DATA RECORDS:
Lemma gettoken_sym s c ts :
  pos s (Sym c :: ts) → toks_ok (Sym c :: ts) →
  ∃ q eq s', gettoken buf es s = Ret (c, q, eq) s' ∧ pos s' ts ∧ (s < s')%nat.
Proof.
  intros Hp Hok. pose proof (pos_skipped _ _ Hp Hok) as Esk. pose proof (pos_char _ _ Hp) as Ec. simpl in Ec.
  pose proof Hp as [Hs Ed]. destruct (gettoken_ok l junk Hl s Hs) as (E & _ & _). rewrite Esk in E.
  pose proof (pos_next _ 1 _ _ Hp eq_refl) as Hp1. pose proof Hok as [Hc [Hgt Hok1]]. pose proof (pos_skipped _ _ Hp1 Hok1) as Esk1.
  pose proof (pos_char _ _ Hp1) as Ec1. replace (s + 1)%nat with (S s) in * by lia.
  assert (token l s = (c, S s)) as Et.
  { unfold token. rewrite Ec, Ec1. destruct (symbol_props c Hc) as (_ & _ & Hnz). destruct (Z.eqb_spec c 0); [done|].
    destruct (has (chars "|();&<" ++ [0]) c) eqn:Eh; [done|].
    assert (c = chr ">") as ->.
    { revert Eh. unfold tok_ok, is_symbol in Hc. simpl in Hc.
      repeat (apply elem_of_cons in Hc as [->|Hc]; [done|]). by apply elem_of_nil in Hc. }
    rewrite Z.eqb_refl. destruct (Z.eqb_spec (default 0 (head (render ts))) (chr ">")) as [Eg|]; [|done].
    exfalso. destruct ts as [|[[|d w]|d] ts]; simpl in *; [done|by destruct Hok1 as [[? _] _]| |].
    - destruct Hok1 as [[_ Hw] _]. inversion Hw as [|? ? [H1 H2] _]. rewrite Eg in H1. by vm_compute in H1.
    - rewrite Eg in Hgt. exfalso. by apply Hgt. }
  rewrite Et in E. cbn [fst snd] in E. rewrite Esk1 in E. exists s, (S s), (S s). split; [done|]. split; [done|lia].
Qed.

Lemma gettoken_end s : pos s [] → ∃ q eq s', gettoken buf es s = Ret (0, q, eq) s' ∧ pos s' [].
Proof.
  intros Hp. pose proof (pos_skipped _ _ Hp I) as Esk. pose proof Hp as [Hs _]. pose proof (pos_char _ _ Hp) as Ec. simpl in Ec.
  destruct (gettoken_ok l junk Hl s Hs) as (E & _ & _). rewrite Esk in E.
  assert (token l s = (0, s)) as Et by (unfold token; by rewrite Ec). rewrite Et in E. cbn [fst snd] in E. rewrite Esk in E.
  by exists s, s, s.
Qed.

(** ** The command that was read *)

(** The modes of [<] and [>]. *)
Definition redir_mode (out : bool) : Z := if out then Z.lor O_WRONLY O_CREATE else O_RDONLY.

Fixpoint denotes (c : cmd) (t : tree) : Prop :=
  match c, t with
  | ExecCmd argv, TExec args => Forall2 (λ a w, word_at w a.1 a.2) argv args
  | RedirCmd c q eq mode fd, TRedir t out w =>
      word_at w q eq ∧ mode = redir_mode out ∧ fd = (if out then 1 else 0) ∧ denotes c t
  | PipeCmd l r, TPipe l' r' | ListCmd l r, TList l' r' => denotes l l' ∧ denotes r r'
  | BackCmd c, TBack t => denotes c t
  | _, _ => False
  end.

Lemma parseredirs_pos rs : ∀ turns c b s rest,
  pos s (redir_toks rs ++ rest) → toks_ok (redir_toks rs ++ rest) → peeked "<>" rest = false →
  denotes c b → (es - s ≤ turns)%nat →
  ∃ c' s', parseredirs buf es turns c s = Ret c' s' ∧ pos s' rest ∧ denotes c' (wrap b rs) ∧ (s ≤ s')%nat.
Proof.
  induction rs as [|[out w] rs IH]; intros turns c b s rest Hp Hok Hr Hd Ht.
  - exists c, s. simpl in *. split; [|by split]. destruct turns; cbn [parseredirs];
      rewrite (bind_Ret _ _ _ _ _ (peek_pos "<>" s rest Hp Hok ltac:(solve_sets))), Hr; done.
  - change (redir_toks ((out, w) :: rs) ++ rest) with (Sym (if out then chr ">" else chr "<") :: Word w :: redir_toks rs ++ rest) in Hp, Hok.
    destruct (gettoken_sym _ _ _ Hp Hok) as (q0 & e0 & s1 & E1 & Hp1 & Hlt1). pose proof Hok as (_ & _ & Hok1).
    destruct (gettoken_word _ _ _ Hp1 Hok1) as (q & e & s2 & E2 & Hp2 & Hw & Hlt2). pose proof Hok1 as (_ & _ & Hok2).
    pose proof (proj1 Hp2). destruct turns as [|turns]; [lia|].
    cbn [parseredirs]. rewrite (bind_Ret _ _ _ _ _ (peek_pos "<>" s _ Hp Hok ltac:(solve_sets))).
    assert (peeked "<>" (Sym (if out then chr ">" else chr "<") :: Word w :: redir_toks rs ++ rest) = true) as -> by by destruct out.
    cbn [negb]. rewrite (bind_Ret _ _ _ _ _ E1), (bind_Ret _ _ _ _ _ E2). rewrite Z.eqb_refl. cbn [negb].
    match goal with |- context [parseredirs _ _ turns ?x] => destruct (IH turns x (TRedir b out w) s2 rest) as (c' & s' & E & Hp' & Hd' & Hle) end;
      [done|done|done|by destruct out|lia|].
    exists c', s'. split; [done|]. split; [done|]. split; [done|lia].
Qed.

(** [peek] at the tokens [ts]. *)
Lemma bind_peek {B} set s ts (f : bool → M nat B) :
  pos s ts → toks_ok ts → Forall is_symbol (chars set) → (peek buf es set ≫= f) s = f (peeked set ts) s.
Proof. intros Hp Hok Hs. by rewrite (bind_Ret _ _ _ _ _ (peek_pos set s ts Hp Hok Hs)). Qed.

(** The end of the arguments. *)
Lemma parseargs_end turns c argc s rest :
  pos s rest → toks_ok rest → follows "|)&;" rest →
  ∃ s', parseargs buf es turns c argc s = Ret c s' ∧ pos s' rest ∧ (s ≤ s')%nat.
Proof.
  intros Hp Hok Hf.
  assert (parseargs buf es turns c argc s = (b ← peek buf es "|)&;"; if (b : bool) then mret c else
    '(tok, q, eq) ← gettoken buf es; if tok =? 0 then mret c else if negb (tok =? chr "a") then Prelude.panic "syntax" else
    match turns with O => nofuel | S turns =>
      if MAXARGS <=? argc + 1 then Prelude.panic "too many args" else
      ret ← parseredirs buf es turns (add_arg c q eq); parseargs buf es turns ret (argc + 1) end) s) as -> by by destruct turns.
  rewrite (bind_peek "|)&;" s rest) by (done || solve_sets). destruct Hf as [->| ->]; [|by exists s].
  destruct (gettoken_end s Hp) as (q & e & s' & E & Hp'). cbn [peeked]. rewrite (bind_Ret _ _ _ _ _ E). exists s'.
  split; [done|]. split; [done|]. destruct Hp as [H3 H1], Hp' as [H4 H2].
  apply (f_equal length) in H1, H2. rewrite length_drop in H1, H2. simpl in *. unfold ShParse.es in *. lia.
Qed.
Lemma save_checkpoint_no_dir (state : State) (is_best : bool) (name : string) fs :
  save_checkpoint state is_best "" name fs = (fs, Raise FileNotFoundError).
Proof. done. Qed.


Lemma kept_refl self fs opts : kept self fs self fs opts.
Proof. by split. Qed.

Lemma kept_trans self1 fs1 self2 fs2 self3 fs3 opts :
  kept self1 fs1 self2 fs2 opts → kept self2 fs2 self3 fs3 opts →
  kept self1 fs1 self3 fs3 opts.
Proof.
  intros [? ? ? ? ? ? Hfiles1] [? ? ? ? ? ? Hfiles2].
  split; [congruence..|tauto|tauto|].
  intros p ??. by rewrite Hfiles2, Hfiles1.
Qed.

Lemma save_checkpoint_files (state : State) (is_best : bool)
    (checkpoint_dir name : string) fs fs' (r : result unit) (p : string) :
  save_checkpoint state is_best checkpoint_dir name fs = (fs', r) →
  p ≠ filename checkpoint_dir name →
  p ≠ best_filename checkpoint_dir name →
  fs' !! p = fs !! p.
Proof.
  unfold save_checkpoint. intros Hsave Hp Hbest.
  case_decide; [by simplify_eq|].
  rewrite lookup_insert_eq in Hsave.
  destruct is_best; simplify_eq; by rewrite !lookup_insert_ne.
Qed.

Lemma call_kept self (opts : Opts) (state : State) (val_loss : T) fs
    self' fs' (r : result unit) :
  call self opts state val_loss fs = (self', fs', r) →
  kept self fs self' fs' opts.
Proof.
  unfold call. intros Hcall.
  destruct (best_score self) as [best|] eqn:Hbest.
  - destruct (ltb _ _).
    + simplify_eq. split; try (by case_decide). done.
    + destruct (save_checkpoint _ _ _ _ _) as [fs'' [[]|e]] eqn:Hsave;
        simplify_eq; split; try done; simpl; try (by eauto);
        intros; by eapply save_checkpoint_files.
  - destruct (save_checkpoint _ _ _ _ _) as [fs'' r'] eqn:Hsave.
    simplify_eq. split; try done; simpl; try (by eauto).
    intros; by eapply save_checkpoint_files.
Qed.

Lemma calls_kept (epochs : list (State * T)) self (opts : Opts) fs
    self' fs' (r : result unit) :
  calls self opts epochs fs = (self', fs', r) →
  kept self fs self' fs' opts.
Proof.
  revert self fs.
  induction epochs as [|[state val_loss] epochs IH]; intros self fs Hcalls.
  { simplify_eq/=. apply kept_refl. }
  simpl in Hcalls.
  destruct (call self opts state val_loss fs) as [[self1 fs1] [[]|e]] eqn:Hcall.
  - eapply kept_trans; [by eapply call_kept|by eapply IH].
  - simplify_eq. by eapply call_kept.
Qed.

Lemma calls_app (epochs1 epochs2 : list (State * T)) self (opts : Opts) fs :
  calls self opts (epochs1 ++ epochs2) fs
  = match calls self opts epochs1 fs with
    | (self', fs', Ok _) => calls self' opts epochs2 fs'
    | failed => failed
    end.
Proof.
  revert self fs.
  induction epochs1 as [|[state val_loss] epochs1 IH]; intros self fs; [done|].
  simpl. destruct (call self opts state val_loss fs) as [[self1 fs1] [[]|e]];
    [apply IH|done].
Qed.

(** X22.  What calls of an [EarlyStopping] object leave alone, however
    they end.  Once [early_stop] is set it stays set.  The only files
    written are the two checkpoint files named by [opts]: every other
    file, the one at [self.path] among them, is as before.  [patience],
    [delta] and [path] do not change.  With an empty [checkpoint_dir] the
    first call of a fresh object raises [FileNotFoundError] and writes
    nothing, but has set [best_score] already. *)
Theorem early_stopping_leaves_alone (self : EarlyStopping T) (opts : Opts)
    (epochs : list (State * T)) (fs : gmap string State)
    (self' : EarlyStopping T) (fs' : gmap string State) (r : result unit) :
  calls self opts epochs fs = (self', fs', r) →
  (early_stop self = true → early_stop self' = true)
  ∧ (∀ p, p ≠ filename (checkpoint_dir opts) (exp_name opts) →
          p ≠ best_filename (checkpoint_dir opts) (exp_name opts) →
          fs' !! p = fs !! p)
  ∧ patience self' = patience self
  ∧ delta self' = delta self
  ∧ path self' = path self
  ∧ (checkpoint_dir opts = "" → best_score self = None →
     ∀ state val_loss epochs', epochs = (state, val_loss) :: epochs' →
       r = Raise FileNotFoundError ∧ fs' = fs
       ∧ best_score self' = Some (neg val_loss)).
Proof.
  intros Hcalls. pose proof (calls_kept _ _ _ _ _ _ _ Hcalls) as [].
  split_and!; [done..|].
  intros Hdir Hnone state val_loss epochs' ->. simpl in Hcalls.
  unfold call in Hcalls. rewrite Hnone, Hdir in Hcalls.
  rewrite save_checkpoint_no_dir in Hcalls. by simplify_eq.
Qed.






End AnyArithmetic.

Section Exact.

Context {State : Type}.

#[local] Instance exact_ops : ops Qc := for_Qc.

Implicit Types (self : EarlyStopping Qc) (fs : gmap string State).


Lemma call_first (patience0 : Z) (delta0 : Qc) (path0 : string) (verbose0 : bool)
    (opts : Opts) (state : State) (loss : Qc) fs :
  checkpoint_dir opts ≠ "" →
  ∃ self' fs',
    call (init patience0 delta0 path0 verbose0) opts state loss fs
    = (self', fs', Ok tt)
    ∧ tracked patience0 delta0 opts [(state, loss)] self' fs' 0 state loss.
Proof.
  intros Hdir. unfold call. simpl. rewrite save_checkpoint_Ok by done.
  do 2 eexists. split; [done|]. split; simpl; try done.
  - rewrite lookup_insert_ne by (symmetry; apply filename_ne_best).
    by rewrite lookup_insert_eq.
  - by rewrite lookup_insert_eq.
  - intros j st l _ ?. lia.
  - intros [|j] st l Hj ?; [lia|done].
  - by left.
Qed.

Lemma call_next (patience0 : Z) (delta0 : Qc) (opts : Opts)
    (epochs : list (State * Qc)) self fs (k : nat) (state0 : State) (loss0 : Qc)
    (state : State) (loss : Qc) :
  (0 <= delta0)%Qc →
  checkpoint_dir opts ≠ "" →
  tracked patience0 delta0 opts epochs self fs k state0 loss0 →
  ∃ self' fs' k' state' loss',
    call self opts state loss fs = (self', fs', Ok tt)
    ∧ tracked patience0 delta0 opts (epochs ++ [(state, loss)]) self' fs'
              k' state' loss'.
Proof.
  intros Hdelta Hdir [Hp Hd Hk Hfile Hbest Hscore Hcounter Hbefore Hafter Hstop].
  pose proof (lookup_lt_Some _ _ _ Hk) as Hlt.
  unfold call. rewrite Hscore, Hd. simpl.
  case_bool_decide as Hworse.
  - (* no improvement *)
    eexists _, fs, k, state0, loss0. split; [done|].
    assert ((counter self + 1)%Z
            = Z.of_nat (length (epochs ++ [(state, loss)]) - 1 - k)) as Hc.
    { rewrite length_app. simpl. lia. }
    split; try done.
    + by case_decide.
    + by case_decide.
    + by apply lookup_app_l_Some.
    + case_decide; simpl; by rewrite Hscore.
    + by case_decide.
    + intros j st l Hj Hjk. apply (Hbefore j st l); [|done].
      rewrite lookup_app_l in Hj by lia. done.
    + intros j st l Hj Hjk.
      apply lookup_app_Some in Hj as [Hj|[Hlen Hj]]; [by eapply Hafter|].
      apply list_lookup_singleton_Some in Hj as [_ [= <- <-]].
      clear -Hworse. qc_to_Q. lra.
    + case_decide as Hpat; simpl; [done|]. rewrite Hp in Hpat. intros _.
      right. lia.
  - (* improvement *)
    rewrite save_checkpoint_Ok by done.
    assert (loss <= loss0 - delta0)%Qc as Hle by (clear -Hworse; qc_to_Q; lra).
    assert (loss <= loss0)%Qc as Hle0 by (clear -Hle Hdelta; qc_to_Q; lra).
    eexists _, _, (length epochs), state, loss. split; [done|].
    split; simpl; try done.
    + by rewrite lookup_app_r, Nat.sub_diag by lia.
    + rewrite lookup_insert_ne by (symmetry; apply filename_ne_best).
      by rewrite lookup_insert_eq.
    + by rewrite lookup_insert_eq.
    + rewrite length_app. simpl. lia.
    + intros j st l Hj Hjk. rewrite lookup_app_l in Hj by done.
      destruct (decide (j < k)%nat) as [Hjk'|Hjk'].
      * etrans; [done|]. by eapply Hbefore.
      * destruct (decide (j = k)) as [->|Hne]; [by simplify_eq|].
        assert (loss0 - delta0 < l)%Qc as Hl by (eapply Hafter; [done|lia]).
        apply Qclt_le_weak. by apply (Qcle_lt_trans _ (loss0 - delta0)%Qc).
    + intros j st l Hj Hjk. apply lookup_lt_Some in Hj.
      rewrite length_app in Hj. simpl in Hj. lia.
    + by left.
Qed.

Lemma calls_tracked (patience0 : Z) (delta0 : Qc) (path0 : string)
    (verbose0 : bool) (opts : Opts) (epochs : list (State * Qc)) fs :
  (0 <= delta0)%Qc →
  checkpoint_dir opts ≠ "" →
  epochs ≠ [] →
  ∃ self' fs' k state loss,
    calls (init patience0 delta0 path0 verbose0) opts epochs fs
    = (self', fs', Ok tt)
    ∧ tracked patience0 delta0 opts epochs self' fs' k state loss.
Proof.
  intros Hdelta Hdir.
  induction epochs as [|[state loss] epochs IH] using rev_ind; [done|].
  intros _. destruct epochs as [|epoch epochs].
  - destruct (call_first patience0 delta0 path0 verbose0 opts state loss fs Hdir)
      as (self' & fs' & Hcall & Htracked).
    exists self', fs', 0%nat, state, loss. split; [|done].
    simpl. by rewrite Hcall.
  - destruct IH as (self1 & fs1 & k & state0 & loss0 & Hcalls & Htracked);
      [done|].
    destruct (call_next _ _ _ _ _ _ _ _ _ state loss Hdelta Hdir Htracked)
      as (self' & fs' & k' & state' & loss' & Hcall & Htracked').
    exists self', fs', k', state', loss'. split; [|done].
    rewrite calls_app, Hcalls. simpl. by rewrite Hcall.
Qed.

(** X24.  The checkpoint that early stopping keeps, in exact arithmetic
    and for a [delta] that is not negative.  After the calls of a fresh
    object for the epochs of a run, both checkpoint files hold the state
    of one epoch [k], and [best_score] is the negated loss of that
    epoch.  No earlier epoch had a smaller loss, and every later epoch
    had a loss greater than that of [k] less [delta]: for [delta = 0]
    the checkpoint is that of the last epoch with the least loss.  The
    counter is the number of epochs after [k], and as long as
    [early_stop] is not set it is 0 or less than [patience]. *)
Theorem early_stopping_checkpoint (patience : Z) (delta : Qc) (path : string)
    (verbose : bool) (opts : Opts) (epochs : list (State * Qc))
    (fs : gmap string State) :
  (0 <= delta)%Qc →
  checkpoint_dir opts ≠ "" →
  epochs ≠ [] →
  ∃ self fs' k state loss,
    calls (init patience delta path verbose) opts epochs fs = (self, fs', Ok tt)
    ∧ epochs !! k = Some (state, loss)
    ∧ fs' !! filename (checkpoint_dir opts) (exp_name opts) = Some state
    ∧ fs' !! best_filename (checkpoint_dir opts) (exp_name opts) = Some state
    ∧ best_score self = Some (- loss)%Qc
    ∧ counter self = Z.of_nat (length epochs - 1 - k)
    ∧ (∀ j st l, epochs !! j = Some (st, l) →
         ((j < k)%nat → (loss <= l)%Qc)
         ∧ ((k < j)%nat → (loss - delta < l)%Qc))
    ∧ (early_stop self = false →
       counter self = 0%Z ∨ (counter self < patience)%Z).
Proof.
  intros Hdelta Hdir Hne.
  destruct (calls_tracked patience delta path verbose opts epochs fs
                          Hdelta Hdir Hne)
    as (self & fs' & k & state & loss & Hcalls & []).
  exists self, fs', k, state, loss. split_and!; try done.
  intros j st l Hj. split; eauto.
Qed.

End Exact.

Section Binary64.

Context {State : Type}.

#[local] Instance float_ops : ops float := for_float.

Implicit Types (self : EarlyStopping float) (fs : gmap string State).

Lemma SFcompare_refl (s : spec_float) :
  s ≠ S754_nan → SFcompare s s = Some Eq.
Proof.
  assert (∀ e, IntDef.Z.compare e e = Eq) as Hexp
    by (intros e; apply Z.compare_refl).
  assert (∀ m, PosDef.Pos.compare_cont Eq m m = Eq) as Hman
    by (intros m; apply Pos.compare_cont_refl).
  destruct s as [?| [] | |[] m e]; try done; intros _; simpl.
  - by rewrite Hexp, Hman.
  - by rewrite Hexp, Hman.
Qed.

Lemma is_nan_Prim2SF (x : float) :
  PrimFloat.is_nan x = true → Prim2SF x = S754_nan.
Proof.
  unfold PrimFloat.is_nan. rewrite FloatAxioms.eqb_spec. unfold SFeqb.
  destruct (Prim2SF x) as [?|?| |? m e] eqn:Hx; [..|done|];
    by rewrite SFcompare_refl.
Qed.

(** Nothing is less than the sum of a NaN and a number, and the negation
    of a NaN is less than nothing. *)
Lemma ltb_nan (x y d : float) :
  PrimFloat.is_nan x = true ∨ PrimFloat.is_nan y = true →
  ltb (neg x) (add y d) = false.
Proof.
  intros Hnan. simpl.
  rewrite FloatAxioms.ltb_spec, FloatAxioms.opp_spec, FloatAxioms.add_spec.
  unfold SFltb.
  destruct Hnan as [Hx%is_nan_Prim2SF|Hy%is_nan_Prim2SF].
  - by rewrite Hx.
  - rewrite Hy. simpl. by destruct (SFopp (Prim2SF x)).
Qed.

Lemma is_nan_neg (x : float) :
  PrimFloat.is_nan x = true → PrimFloat.is_nan (neg x) = true.
Proof.
  intros Hx%is_nan_Prim2SF. unfold PrimFloat.is_nan. simpl.
  by rewrite FloatAxioms.eqb_spec, FloatAxioms.opp_spec, Hx.
Qed.

Lemma call_nan self (opts : Opts) (state : State) (val_loss : float) fs :
  checkpoint_dir opts ≠ "" →
  PrimFloat.is_nan val_loss = true
  ∨ (∃ best, best_score self = Some best ∧ PrimFloat.is_nan best = true) →
  ∃ self' fs',
    call self opts state val_loss fs = (self', fs', Ok tt)
    ∧ fs' !! filename (checkpoint_dir opts) (exp_name opts) = Some state
    ∧ fs' !! best_filename (checkpoint_dir opts) (exp_name opts) = Some state
    ∧ best_score self' = Some (neg val_loss)
    ∧ early_stop self' = early_stop self
    ∧ (is_Some (best_score self) → counter self' = 0%Z).
Proof.
  intros Hdir Hnan. unfold call. rewrite save_checkpoint_Ok by done.
  assert (∀ saved : State,
            <[best_filename (checkpoint_dir opts) (exp_name opts) := saved]>
              (<[filename (checkpoint_dir opts) (exp_name opts) := saved]> fs)
            !! filename (checkpoint_dir opts) (exp_name opts) = Some saved)
    as Hfile.
  { intros saved.
    rewrite lookup_insert_ne by (symmetry; apply filename_ne_best).
    by rewrite lookup_insert_eq. }
  destruct (best_score self) as [best|] eqn:Hbest.
  - rewrite ltb_nan.
    + eexists _, _. split; [done|]. simpl.
      split_and!; [by apply Hfile|by rewrite lookup_insert_eq|done..].
    + destruct Hnan as [?|(? & [= <-] & ?)]; [by left|by right].
  - eexists _, _. split; [done|]. simpl.
    split_and!; [by apply Hfile|by rewrite lookup_insert_eq|done|done|].
    by intros [? [=]].
Qed.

EXERCISE BRIEF: In the listing above, locate the line containing "Lemma parseargs_end turns" and the line containing "split; [done|]. split; [done|]. destruct". Transcribe those two lines and everything between them, exactly as written.

TASK RESULT:
Lemma parseargs_end turns c argc s rest :
  pos s rest → toks_ok rest → follows "|)&;" rest →
  ∃ s', parseargs buf es turns c argc s = Ret c s' ∧ pos s' rest ∧ (s ≤ s')%nat.
Proof.
  intros Hp Hok Hf.
  assert (parseargs buf es turns c argc s = (b ← peek buf es "|)&;"; if (b : bool) then mret c else
    '(tok, q, eq) ← gettoken buf es; if tok =? 0 then mret c else if negb (tok =? chr "a") then Prelude.panic "syntax" else
    match turns with O => nofuel | S turns =>
      if MAXARGS <=? argc + 1 then Prelude.panic "too many args" else
      ret ← parseredirs buf es turns (add_arg c q eq); parseargs buf es turns ret (argc + 1) end) s) as -> by by destruct turns.
  rewrite (bind_peek "|)&;" s rest) by (done || solve_sets). destruct Hf as [->| ->]; [|by exists s].
  destruct (gettoken_end s Hp) as (q & e & s' & E & Hp'). cbn [peeked]. rewrite (bind_Ret _ _ _ _ _ E). exists s'.
  split; [done|]. split; [done|]. destruct Hp as [H3 H1], Hp' as [H4 H2].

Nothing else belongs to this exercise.